New Safari Browser Blocks Zero-day Exploits
Dark web hackers have been obliterating Apple’s tech devices utilizing macOS Big Sur and Catalina. With this newly exploited vulnerability, the Apple tech team created and release a new browser version. The Safari 15.6.1 was recently rolled out by the tech giant to address the critical zero-day flaw, rampantly utilized in hackers’ hijacking campaigns dubbed; Macs in the wild.
According to a report documenting the zero-day bug, the flawed out-of-bounds write vulnerability in the WebKit, shows that hackers were able to execute remote malicious codes on a vulnerable device that utilizes Apple’s previous Safari browser. However, the company revealed that its tech support staff recently plugged the (CVE-2022-32893) vulnerability.
Cyber security analysts have warned that hackers who had access to remotely execute harmful codes on any devices create problems for tech users. Because this gives them the loophole to facilitate more arbitrary code execution, at even later dates.
Apple’s Vulnerable Exploits
Apple had issued a warning to its customers about clicking online content that is maliciously designed by criminal hackers. In recent times, successful arbitrary code executions have become more rampant, with vulnerabilities being actively exploited by numerous dark web hacking groups.
Researchers have reported that when a hacked program is reprogrammed with additional data at the beginning, or end of a script, it creates an out-of-bounds write vulnerability. Thus, victims experienced corrupt data files, and in worst case scenario frequent system crashes.
So far, to solve the remote code execution problem created by threat actors, Apple reported that its team of IT technicians has created protocols that work effectively to improve bounds checking, which ensures that hackers have not added malicious codes to the company’s software scripts.
Hackers Target iPads and iPhones
In addition, Apple released patches for iPads and iPhones, as well as the macOS Monterey that recorded the same zero-day vulnerability.

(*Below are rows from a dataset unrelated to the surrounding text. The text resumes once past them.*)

(** X15.  In every reachable state the ids of the tracks are pairwise
    different, so deleting a listed track takes exactly one track out of the
    list. *)
Theorem reachable_ids_unique (tz clock : Z) (s : AppState) (stored : option string) :
  Reachable tz clock s stored ->
  NoDup (map id (tracks s))
  /\ (forall track, In track (tracks s) ->
      S (List.length (tracks (fst (deleteTrack track s)))) = List.length (tracks s)).
Proof.
  intros H. destruct (reachable_invariant tz clock s stored H) as (Hadm & _).
  pose proof (admittedBefore_NoDup clock (tracks s) Hadm) as Hnd.
  split; [exact Hnd |]. intros track Hin.
  destruct (withoutTrack_split track (tracks s) Hin Hnd) as (l1 & l2 & E1 & E2).
  destruct (deleteTrack_frame track s None) as (Ft & _).
  rewrite Ft, E2, E1, !length_app. simpl. lia.
Qed.

Lemma reachable_ids_unique_witness :
  NoDup (map id (tracks afterUpload))
  /\ (forall track, In track (tracks afterUpload) ->
      S (List.length (tracks (fst (deleteTrack track afterUpload))))
      = List.length (tracks afterUpload)).
Proof.
  apply (reachable_ids_unique 32400000 (1741066360802 + 1) afterUpload afterUploadStored
           afterUpload_reachable).
Defined.

(** X16.  In every reachable state the selected track, if there is one, is
    a track of the list: a deletion never leaves the selection dangling. *)
Theorem reachable_selection_listed (tz clock : Z) (s : AppState) (stored : option string)
  (t : BGMTrack) :
  Reachable tz clock s stored -> selectedTrack s = Some t -> In t (tracks s).
Proof.
  intros H. destruct (reachable_invariant tz clock s stored H) as (_ & Hsel & _).
  apply Hsel.
Qed.

Lemma reachable_selection_listed_witness :
  In (newTrack songRead "blob:http://localhost/1" "2025-03-04T05:32:40.802Z")
     (tracks afterUpload).
Proof.
  apply (reachable_selection_listed 32400000 (1741066360802 + 1) afterUpload
           afterUploadStored _ afterUpload_reachable).
  reflexivity.
Defined.

(** X17.  Every track of a reachable state went through the validator: its
    size is at most 10,485,760 bytes, its type is one of the four accepted
    ones, its composer is the placeholder and its title has no dot. *)
Theorem reachable_tracks_admissible (tz clock : Z) (s : AppState)
  (stored : option string) (t : BGMTrack) :
  Reachable tz clock s stored -> In t (tracks s) ->
  size t <= 10485760
  /\ In (type t) ["audio/mpeg"; "audio/wav"; "audio/ogg"; "audio/x-m4a"]
  /\ composer t = composerPlaceholder
  /\ noDot (title t) = true.
Proof.
  intros H Hin. destruct (reachable_invariant tz clock s stored H) as (_ & _ & Hok & _).
  rewrite Forall_forall in Hok. exact (Hok t Hin).
Qed.

Lemma reachable_tracks_admissible_witness :
  size (newTrack songRead "blob:http://localhost/1" "2025-03-04T05:32:40.802Z") <= 10485760
  /\ In (type (newTrack songRead "blob:http://localhost/1" "2025-03-04T05:32:40.802Z"))
        ["audio/mpeg"; "audio/wav"; "audio/ogg"; "audio/x-m4a"]
  /\ composer (newTrack songRead "blob:http://localhost/1" "2025-03-04T05:32:40.802Z")
     = composerPlaceholder
  /\ noDot (title (newTrack songRead "blob:http://localhost/1" "2025-03-04T05:32:40.802Z"))
     = true.
Proof.
  apply (reachable_tracks_admissible 32400000 (1741066360802 + 1) afterUpload
           afterUploadStored _ afterUpload_reachable).
  left. reflexivity.
Defined.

The actively exploited prior flaws are among the sixth zero-day vulnerability patched by Apple in 2022. Also, Apple fixed two additional zero-day flaws that targeted the AppleAVD and Intel Graphics Driver in March (CVE-2022-22674) (CVE-2022-22675).
In January, Apple further fixed two zero-days that were constantly exploited by hackers in the file (CVE-2022-22587). And two others that let criminal attackers monitor online browsing activity, as reported in file(CVE-2022-22594).
Later in February, Apple published security fixes that addressed a fresh zero-day vulnerability that threat actors used to attack iPhones, iPads, and Macs.